═════ Supplied data ═════

Lemma dup_fill_spec c : forall s n l nsize moff,
  inv s (n :: c ++ l) -> room s n nsize -> m_len n <= nsize < 2 ^ 31 -> off_ok c moff ->
  exists s' n' used c1 moff1, dup_fill s n nsize c moff = Done (s', n', c1, moff1) /\ c = used ++ c1 /\ off_ok c1 moff1 /\
    inv s' (n' :: c ++ l) /\ frame s s' (c ++ l) /\ m_pkthdr n' = m_pkthdr n /\ (c1 = [] \/ m_len n' = nsize) /\
    data s' n' ++ drop (Z.to_nat moff1) (bytes s c1) = data s n ++ drop (Z.to_nat moff) (bytes s c).
Proof.
  induction c as [|m c IH]; intros s n l nsize moff H (Rd & Rs & Rw) Hn [Ho Hoff]; cbn [dup_fill].
  { exists s, n, [], [], moff. split; [done|]. split; [done|]. split; [done|]. split; [done|]. split; [apply frame_refl|].
    split; [done|]. split; [by left|done]. }
  destruct (m_len n <? nsize) eqn:E0.
  2: { exists s, n, [], (m :: c), moff. split; [done|]. split; [done|]. split; [done|]. split; [done|]. split; [apply frame_refl|].
       split; [done|]. split; [right; lia|done]. }
  cbn [app] in H. assert (inv s (m :: n :: c ++ l)) as Hm by reorder H. pose proof (len_small _ (inv_head _ _ _ _ Hm)) as [Hlm _].
  pose proof (len_small _ (inv_head _ _ _ _ H)) as [Hln _]. pose proof (head_length _ _ _ _ Hm) as Hdl.
  rewrite umin_small by lia. set (k := Z.min _ _). assert (0 <= k /\ moff + k <= m_len m /\ m_len n + k <= nsize) as (Hk & Hk1 & Hk2) by (unfold k; lia).
  rewrite (mread_ok _ _ _ m moff k H) by (set_solver || lia). cbn [mbind outcome_bind].
  set (d := take (Z.to_nat k) (drop (Z.to_nat moff) (data s m))). assert (Z.of_nat (length d) = k) as Ld by (unfold d; rewrite length_take, length_drop; lia).
  destruct (mwrite_end _ s n (m :: c ++ l) d (m_len n + k) H Rw) as (s1 & n1 & E1 & En1 & H1 & F1 & S1 & D1); [lia|lia|].
  rewrite E1. cbn [mbind outcome_bind]. set (n2 := set_len n1 (m_len n + k)) in *.
  assert (m_data n2 = m_data n /\ M_START n2 = M_START n /\ M_SIZE n2 = M_SIZE n /\ m_pkthdr n2 = m_pkthdr n /\ m_len n2 = m_len n + k) as (A1 & A2 & A3 & A4 & A5)
    by (unfold n2; rewrite En1; done).
  destruct (moff + k =? m_len m) eqn:E2.
  - destruct (IH s1 n2 (m :: l) nsize 0) as (s' & n' & used & c1 & moff1 & E & -> & Oo & Hi & F & Hh & Hd & B);
      [reorder H1|split; [congruence|]; split; [congruence|done]|lia|eapply (off_ok_zero s1 c (n2 :: m :: l)); reorder H1|].
    exists s', n', (m :: used), c1, moff1. split; [done|]. split; [done|]. split; [done|]. split; [reorder Hi|].
    split; [eapply mframe_trans; [exact F1|]; eapply frame_sub; [|exact F]; set_solver|]. split; [congruence|]. split; [done|].
    rewrite (frame_part _ _ _ c1 F1), (frame_part _ _ _ (used ++ c1) F1), drop_0, D1, <- app_assoc in B by set_solver.
    rewrite B. f_equal. unfold d. rewrite take_ge by (rewrite length_drop; lia). by rewrite bytes_cons, drop_app_le by lia.
  - exists s1, n2, [], (m :: c), (moff + k). split; [done|]. split; [done|]. split; [split; lia|]. split; [done|]. split; [done|].
    split; [done|]. split; [right; lia|]. rewrite D1, <- app_assoc. f_equal. unfold d.
    rewrite bytes_cons, !drop_app_le by lia. rewrite Z2Nat.inj_add, <- drop_drop by lia. by rewrite app_assoc, take_drop.
Qed.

═════

Aim of the exercise
Set down exactly the lines from the start of the records to the line with "destruct (moff + k =? m_len m) eqn:E2.". Include that line, and add nothing more.

Output below
Lemma dup_fill_spec c : forall s n l nsize moff,
  inv s (n :: c ++ l) -> room s n nsize -> m_len n <= nsize < 2 ^ 31 -> off_ok c moff ->
  exists s' n' used c1 moff1, dup_fill s n nsize c moff = Done (s', n', c1, moff1) /\ c = used ++ c1 /\ off_ok c1 moff1 /\
    inv s' (n' :: c ++ l) /\ frame s s' (c ++ l) /\ m_pkthdr n' = m_pkthdr n /\ (c1 = [] \/ m_len n' = nsize) /\
    data s' n' ++ drop (Z.to_nat moff1) (bytes s c1) = data s n ++ drop (Z.to_nat moff) (bytes s c).
Proof.
  induction c as [|m c IH]; intros s n l nsize moff H (Rd & Rs & Rw) Hn [Ho Hoff]; cbn [dup_fill].
  { exists s, n, [], [], moff. split; [done|]. split; [done|]. split; [done|]. split; [done|]. split; [apply frame_refl|].
    split; [done|]. split; [by left|done]. }
  destruct (m_len n <? nsize) eqn:E0.
  2: { exists s, n, [], (m :: c), moff. split; [done|]. split; [done|]. split; [done|]. split; [done|]. split; [apply frame_refl|].
       split; [done|]. split; [right; lia|done]. }
  cbn [app] in H. assert (inv s (m :: n :: c ++ l)) as Hm by reorder H. pose proof (len_small _ (inv_head _ _ _ _ Hm)) as [Hlm _].
  pose proof (len_small _ (inv_head _ _ _ _ H)) as [Hln _]. pose proof (head_length _ _ _ _ Hm) as Hdl.
  rewrite umin_small by lia. set (k := Z.min _ _). assert (0 <= k /\ moff + k <= m_len m /\ m_len n + k <= nsize) as (Hk & Hk1 & Hk2) by (unfold k; lia).
  rewrite (mread_ok _ _ _ m moff k H) by (set_solver || lia). cbn [mbind outcome_bind].
  set (d := take (Z.to_nat k) (drop (Z.to_nat moff) (data s m))). assert (Z.of_nat (length d) = k) as Ld by (unfold d; rewrite length_take, length_drop; lia).
  destruct (mwrite_end _ s n (m :: c ++ l) d (m_len n + k) H Rw) as (s1 & n1 & E1 & En1 & H1 & F1 & S1 & D1); [lia|lia|].
  rewrite E1. cbn [mbind outcome_bind]. set (n2 := set_len n1 (m_len n + k)) in *.
  assert (m_data n2 = m_data n /\ M_START n2 = M_START n /\ M_SIZE n2 = M_SIZE n /\ m_pkthdr n2 = m_pkthdr n /\ m_len n2 = m_len n + k) as (A1 & A2 & A3 & A4 & A5)
    by (unfold n2; rewrite En1; done).
  destruct (moff + k =? m_len m) eqn:E2.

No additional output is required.